» **Records provided**
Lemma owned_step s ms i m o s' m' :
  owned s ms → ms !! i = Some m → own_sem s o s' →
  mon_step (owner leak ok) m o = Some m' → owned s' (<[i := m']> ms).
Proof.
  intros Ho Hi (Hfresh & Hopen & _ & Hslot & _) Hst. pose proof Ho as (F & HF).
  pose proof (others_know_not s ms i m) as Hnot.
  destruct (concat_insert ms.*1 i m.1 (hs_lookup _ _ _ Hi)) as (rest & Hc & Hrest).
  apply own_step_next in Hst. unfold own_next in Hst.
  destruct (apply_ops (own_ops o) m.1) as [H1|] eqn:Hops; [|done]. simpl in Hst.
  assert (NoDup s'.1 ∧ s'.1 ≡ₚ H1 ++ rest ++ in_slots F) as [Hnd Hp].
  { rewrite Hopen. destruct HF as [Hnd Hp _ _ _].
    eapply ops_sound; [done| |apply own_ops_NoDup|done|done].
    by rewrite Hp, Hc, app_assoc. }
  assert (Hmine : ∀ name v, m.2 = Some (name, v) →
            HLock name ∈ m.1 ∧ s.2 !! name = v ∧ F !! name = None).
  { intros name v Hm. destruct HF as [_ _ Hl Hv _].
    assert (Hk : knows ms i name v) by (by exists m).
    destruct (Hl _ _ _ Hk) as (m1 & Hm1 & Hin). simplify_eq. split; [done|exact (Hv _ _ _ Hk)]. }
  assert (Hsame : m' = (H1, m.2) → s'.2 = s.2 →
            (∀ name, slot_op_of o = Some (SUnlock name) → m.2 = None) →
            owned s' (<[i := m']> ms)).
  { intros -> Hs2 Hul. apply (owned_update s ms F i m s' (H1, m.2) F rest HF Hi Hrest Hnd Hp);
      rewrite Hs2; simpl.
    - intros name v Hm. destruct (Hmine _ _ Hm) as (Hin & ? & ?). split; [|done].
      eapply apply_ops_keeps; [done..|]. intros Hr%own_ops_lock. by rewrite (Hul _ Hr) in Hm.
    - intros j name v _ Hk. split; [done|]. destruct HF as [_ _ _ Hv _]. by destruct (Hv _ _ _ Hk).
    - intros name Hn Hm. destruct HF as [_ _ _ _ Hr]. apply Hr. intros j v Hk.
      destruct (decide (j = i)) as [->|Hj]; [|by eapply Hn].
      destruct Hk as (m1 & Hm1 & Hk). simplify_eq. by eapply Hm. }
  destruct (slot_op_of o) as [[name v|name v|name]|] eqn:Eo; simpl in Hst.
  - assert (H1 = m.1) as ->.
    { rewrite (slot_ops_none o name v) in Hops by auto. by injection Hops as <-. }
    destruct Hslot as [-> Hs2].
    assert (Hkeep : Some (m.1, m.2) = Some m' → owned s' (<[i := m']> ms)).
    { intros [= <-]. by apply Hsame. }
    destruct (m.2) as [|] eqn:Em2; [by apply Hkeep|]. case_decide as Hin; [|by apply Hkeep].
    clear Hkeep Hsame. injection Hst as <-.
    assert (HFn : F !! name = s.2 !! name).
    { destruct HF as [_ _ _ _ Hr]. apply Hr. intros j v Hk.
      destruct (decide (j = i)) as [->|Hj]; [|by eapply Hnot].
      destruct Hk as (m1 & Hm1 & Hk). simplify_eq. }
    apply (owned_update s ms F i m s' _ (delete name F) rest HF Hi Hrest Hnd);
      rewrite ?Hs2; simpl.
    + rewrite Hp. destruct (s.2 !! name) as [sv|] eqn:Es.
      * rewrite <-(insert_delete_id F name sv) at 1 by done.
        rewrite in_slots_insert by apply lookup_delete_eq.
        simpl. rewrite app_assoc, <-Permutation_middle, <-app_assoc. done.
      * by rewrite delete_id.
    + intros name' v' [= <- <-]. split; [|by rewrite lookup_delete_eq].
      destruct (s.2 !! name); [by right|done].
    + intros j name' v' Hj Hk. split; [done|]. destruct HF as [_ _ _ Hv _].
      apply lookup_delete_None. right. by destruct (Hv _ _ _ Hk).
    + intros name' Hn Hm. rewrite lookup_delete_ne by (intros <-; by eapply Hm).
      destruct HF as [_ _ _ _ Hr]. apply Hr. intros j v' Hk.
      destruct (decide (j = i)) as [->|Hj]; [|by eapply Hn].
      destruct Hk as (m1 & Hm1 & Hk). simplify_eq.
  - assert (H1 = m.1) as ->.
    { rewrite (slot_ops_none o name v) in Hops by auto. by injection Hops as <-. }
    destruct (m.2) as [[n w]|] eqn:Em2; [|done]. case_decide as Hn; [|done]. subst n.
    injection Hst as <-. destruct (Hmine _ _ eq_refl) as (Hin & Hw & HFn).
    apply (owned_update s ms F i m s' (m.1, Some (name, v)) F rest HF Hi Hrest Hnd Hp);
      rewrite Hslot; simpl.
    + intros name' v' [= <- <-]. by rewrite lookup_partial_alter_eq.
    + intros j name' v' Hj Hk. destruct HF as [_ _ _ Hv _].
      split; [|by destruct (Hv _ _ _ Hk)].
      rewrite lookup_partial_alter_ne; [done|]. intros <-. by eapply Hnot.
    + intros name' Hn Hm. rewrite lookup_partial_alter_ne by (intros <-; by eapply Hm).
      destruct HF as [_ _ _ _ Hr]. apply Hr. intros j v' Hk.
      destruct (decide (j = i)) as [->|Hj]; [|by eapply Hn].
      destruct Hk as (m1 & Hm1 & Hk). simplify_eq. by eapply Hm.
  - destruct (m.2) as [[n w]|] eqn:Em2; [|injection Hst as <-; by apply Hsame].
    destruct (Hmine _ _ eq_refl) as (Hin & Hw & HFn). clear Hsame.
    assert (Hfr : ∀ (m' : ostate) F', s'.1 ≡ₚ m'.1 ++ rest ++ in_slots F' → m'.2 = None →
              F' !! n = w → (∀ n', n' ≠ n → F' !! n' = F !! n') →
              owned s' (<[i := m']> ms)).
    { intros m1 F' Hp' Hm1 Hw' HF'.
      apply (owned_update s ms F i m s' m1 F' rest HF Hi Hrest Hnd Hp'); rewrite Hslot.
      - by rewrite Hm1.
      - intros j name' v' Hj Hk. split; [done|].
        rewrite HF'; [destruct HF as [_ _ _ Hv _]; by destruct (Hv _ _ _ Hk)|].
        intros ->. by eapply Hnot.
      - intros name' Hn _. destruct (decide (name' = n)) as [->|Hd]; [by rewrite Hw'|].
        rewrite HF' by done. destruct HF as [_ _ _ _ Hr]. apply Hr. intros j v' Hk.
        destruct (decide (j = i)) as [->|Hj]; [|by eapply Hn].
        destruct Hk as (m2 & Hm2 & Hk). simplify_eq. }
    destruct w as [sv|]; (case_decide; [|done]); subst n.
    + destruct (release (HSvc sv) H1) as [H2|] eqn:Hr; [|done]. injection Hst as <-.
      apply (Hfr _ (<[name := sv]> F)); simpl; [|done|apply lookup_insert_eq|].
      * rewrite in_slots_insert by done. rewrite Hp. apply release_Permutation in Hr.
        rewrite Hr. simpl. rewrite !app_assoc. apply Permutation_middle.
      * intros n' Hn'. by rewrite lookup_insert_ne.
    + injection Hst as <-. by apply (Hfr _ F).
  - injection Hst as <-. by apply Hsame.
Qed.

...

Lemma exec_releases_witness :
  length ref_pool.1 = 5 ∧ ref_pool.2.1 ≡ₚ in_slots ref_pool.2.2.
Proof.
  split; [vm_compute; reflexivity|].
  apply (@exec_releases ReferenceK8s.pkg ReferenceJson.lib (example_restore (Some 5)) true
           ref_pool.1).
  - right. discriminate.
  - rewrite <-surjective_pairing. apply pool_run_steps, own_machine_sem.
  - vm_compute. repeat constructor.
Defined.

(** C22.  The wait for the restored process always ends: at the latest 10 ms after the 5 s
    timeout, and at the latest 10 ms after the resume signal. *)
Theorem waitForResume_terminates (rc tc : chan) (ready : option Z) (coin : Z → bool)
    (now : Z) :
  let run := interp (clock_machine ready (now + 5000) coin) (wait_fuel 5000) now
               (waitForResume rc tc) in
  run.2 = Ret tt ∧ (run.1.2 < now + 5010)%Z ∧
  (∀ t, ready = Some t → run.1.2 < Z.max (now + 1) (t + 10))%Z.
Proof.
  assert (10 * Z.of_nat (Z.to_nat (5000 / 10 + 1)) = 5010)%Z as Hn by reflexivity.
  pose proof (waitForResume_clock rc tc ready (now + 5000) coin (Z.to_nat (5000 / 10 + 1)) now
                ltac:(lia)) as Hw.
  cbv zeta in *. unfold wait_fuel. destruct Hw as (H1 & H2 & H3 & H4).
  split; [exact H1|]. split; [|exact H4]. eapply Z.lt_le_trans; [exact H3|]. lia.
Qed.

==

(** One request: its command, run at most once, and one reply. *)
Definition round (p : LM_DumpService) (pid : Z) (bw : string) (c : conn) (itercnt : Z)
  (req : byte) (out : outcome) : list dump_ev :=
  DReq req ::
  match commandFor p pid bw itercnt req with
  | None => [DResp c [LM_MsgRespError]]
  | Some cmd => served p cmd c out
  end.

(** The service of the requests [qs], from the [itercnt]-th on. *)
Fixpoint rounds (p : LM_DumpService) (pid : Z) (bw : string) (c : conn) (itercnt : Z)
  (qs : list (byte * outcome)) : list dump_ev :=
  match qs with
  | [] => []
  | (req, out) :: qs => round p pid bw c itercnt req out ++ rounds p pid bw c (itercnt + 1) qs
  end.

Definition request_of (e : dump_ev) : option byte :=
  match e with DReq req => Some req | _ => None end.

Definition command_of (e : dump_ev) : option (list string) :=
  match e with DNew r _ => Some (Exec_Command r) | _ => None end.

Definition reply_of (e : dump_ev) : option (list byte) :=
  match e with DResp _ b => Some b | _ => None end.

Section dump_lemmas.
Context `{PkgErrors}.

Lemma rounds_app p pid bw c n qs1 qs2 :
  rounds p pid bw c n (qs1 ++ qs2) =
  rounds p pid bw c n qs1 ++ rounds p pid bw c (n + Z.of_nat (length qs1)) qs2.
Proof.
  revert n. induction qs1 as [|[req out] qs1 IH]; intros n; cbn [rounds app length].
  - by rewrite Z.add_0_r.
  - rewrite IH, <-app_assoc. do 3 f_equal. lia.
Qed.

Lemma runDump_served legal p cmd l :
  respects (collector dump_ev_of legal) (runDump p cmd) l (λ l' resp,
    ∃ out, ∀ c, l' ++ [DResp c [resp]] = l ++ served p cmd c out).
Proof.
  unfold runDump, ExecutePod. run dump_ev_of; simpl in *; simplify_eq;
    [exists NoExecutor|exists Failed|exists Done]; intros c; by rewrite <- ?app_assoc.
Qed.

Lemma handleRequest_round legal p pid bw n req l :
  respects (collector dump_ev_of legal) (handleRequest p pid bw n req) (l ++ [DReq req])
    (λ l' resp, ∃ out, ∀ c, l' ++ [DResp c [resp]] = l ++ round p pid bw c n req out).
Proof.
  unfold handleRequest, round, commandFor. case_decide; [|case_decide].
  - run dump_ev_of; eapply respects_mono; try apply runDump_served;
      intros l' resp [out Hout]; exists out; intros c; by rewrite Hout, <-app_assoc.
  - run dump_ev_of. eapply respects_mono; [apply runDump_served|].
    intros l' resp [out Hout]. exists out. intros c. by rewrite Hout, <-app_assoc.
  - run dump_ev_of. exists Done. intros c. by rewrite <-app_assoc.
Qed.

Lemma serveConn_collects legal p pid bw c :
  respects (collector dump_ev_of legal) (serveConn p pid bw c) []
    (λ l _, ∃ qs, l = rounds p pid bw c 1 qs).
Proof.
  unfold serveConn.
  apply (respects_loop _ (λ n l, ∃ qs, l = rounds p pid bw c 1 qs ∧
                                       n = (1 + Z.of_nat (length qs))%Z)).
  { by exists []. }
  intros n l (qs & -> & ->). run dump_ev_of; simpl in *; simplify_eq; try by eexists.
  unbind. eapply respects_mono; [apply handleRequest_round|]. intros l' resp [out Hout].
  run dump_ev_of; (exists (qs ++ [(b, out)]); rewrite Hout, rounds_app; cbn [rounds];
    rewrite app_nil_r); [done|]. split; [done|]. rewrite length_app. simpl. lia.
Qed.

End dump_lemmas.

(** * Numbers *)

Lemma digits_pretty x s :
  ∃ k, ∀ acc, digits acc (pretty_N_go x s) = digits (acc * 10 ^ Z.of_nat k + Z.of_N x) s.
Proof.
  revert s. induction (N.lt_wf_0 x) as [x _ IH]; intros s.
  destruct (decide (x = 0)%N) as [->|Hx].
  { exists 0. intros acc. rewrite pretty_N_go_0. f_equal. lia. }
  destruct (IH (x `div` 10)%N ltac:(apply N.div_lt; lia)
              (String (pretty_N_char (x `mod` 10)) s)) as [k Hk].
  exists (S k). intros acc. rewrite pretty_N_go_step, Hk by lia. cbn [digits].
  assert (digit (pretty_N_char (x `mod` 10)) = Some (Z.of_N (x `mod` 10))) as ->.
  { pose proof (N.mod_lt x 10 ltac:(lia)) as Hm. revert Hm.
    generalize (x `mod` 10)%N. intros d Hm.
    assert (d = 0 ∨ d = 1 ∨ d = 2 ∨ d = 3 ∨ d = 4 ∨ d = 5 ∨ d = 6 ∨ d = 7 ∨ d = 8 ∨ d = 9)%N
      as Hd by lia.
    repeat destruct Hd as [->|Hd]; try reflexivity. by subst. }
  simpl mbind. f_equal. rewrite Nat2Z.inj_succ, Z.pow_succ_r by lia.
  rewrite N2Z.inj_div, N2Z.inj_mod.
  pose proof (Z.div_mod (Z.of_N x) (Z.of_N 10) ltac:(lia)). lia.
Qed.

» **What you are asked to do**
Look above for the line containing "Lemma owned_step s" and the line containing "intros Ho Hi". Transcribe both, with the lines between them, exactly.

» **Reply**
Lemma owned_step s ms i m o s' m' :
  owned s ms → ms !! i = Some m → own_sem s o s' →
  mon_step (owner leak ok) m o = Some m' → owned s' (<[i := m']> ms).
Proof.
  intros Ho Hi (Hfresh & Hopen & _ & Hslot & _) Hst. pose proof Ho as (F & HF).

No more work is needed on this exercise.